**Task instructions**. Below are entries. Reproduce exactly the lines between the line holding "destruct (decide (c = ch_bslash)) as [->|]." and the line holding "rewrite sapp_nil_r in E.", inclusive, and only those.

Stored items from a collection:
Lemma split_go_last l cur : label_chars l = true -> l <> EmptyString -> split_go cur l = [cur +:+ l].
Proof.
  remember (slen l) as n eqn:Hn. revert l Hn cur. induction n as [n IH] using lt_wf_ind. intros l -> cur Hl Hne.
  assert (forall cur l', (slen l' < slen l)%nat -> label_chars l' = true -> cur <> EmptyString -> split_go cur l' = [cur +:+ l']) as Hrec.
  { intros cur' l' Hlt Hl' Hc. destruct l' as [|c l']; [by destruct cur'; rewrite ?sapp_nil_r|]. by apply (IH (slen (String c l'))). }
  destruct l as [|c l]; [done|]. simpl in *. destruct (decide (c = ch_dot)); [done|].
  destruct (decide (c = ch_bslash)) as [->|].
  - destruct l as [|d l]; [done|]. simpl in *. rewrite Hrec by (done || lia || by destruct cur). by rewrite sapp_assoc.
  - rewrite Hrec by (done || lia || by destruct cur). by rewrite sapp_assoc.
Qed.

Lemma labels_relative s : valid_name (s +:+ dot) -> labels s = labels (s +:+ dot).
Proof.
  intros (Hne & Hls & E). destruct (labels (s +:+ dot)) as [|l ls _] eqn:El using rev_ind; [done|].
  apply Forall_app in Hls as [Hls [[Hl1 Hl2] _]%Forall_cons]. rewrite dotted_app in E. simpl in E. rewrite <- !sapp_assoc in E.
  rewrite sapp_nil_r in E.
  assert (s = dotted ls +:+ l) as ->.
  { apply (f_equal (fun x => stake (slen x - 1) x)) in E. rewrite !slen_app, slen_dot in E.
    replace (slen s + 1 - 1)%nat with (slen s) in E by lia.
    replace (slen (dotted ls) + slen l + 1 - 1)%nat with (slen (dotted ls +:+ l)) in E by (rewrite slen_app; lia).
    by rewrite !stake_app in E. }
  unfold labels. rewrite decide_False.
  - by rewrite split_go_dotted_app, split_go_last.
  - intros Ed. apply (f_equal String.length) in Ed as Hd. rewrite slen_app, slen_dot in Hd.
    destruct ls as [|k ls]; [|destruct l; [done|]; slen_norm; lia]. simpl in Ed. rewrite sapp_nil_l in Ed. by subst l.
Qed.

**Answer box**.
  destruct (decide (c = ch_bslash)) as [->|].
  - destruct l as [|d l]; [done|]. simpl in *. rewrite Hrec by (done || lia || by destruct cur). by rewrite sapp_assoc.
  - rewrite Hrec by (done || lia || by destruct cur). by rewrite sapp_assoc.
Qed.

Lemma labels_relative s : valid_name (s +:+ dot) -> labels s = labels (s +:+ dot).
Proof.
  intros (Hne & Hls & E). destruct (labels (s +:+ dot)) as [|l ls _] eqn:El using rev_ind; [done|].
  apply Forall_app in Hls as [Hls [[Hl1 Hl2] _]%Forall_cons]. rewrite dotted_app in E. simpl in E. rewrite <- !sapp_assoc in E.
  rewrite sapp_nil_r in E.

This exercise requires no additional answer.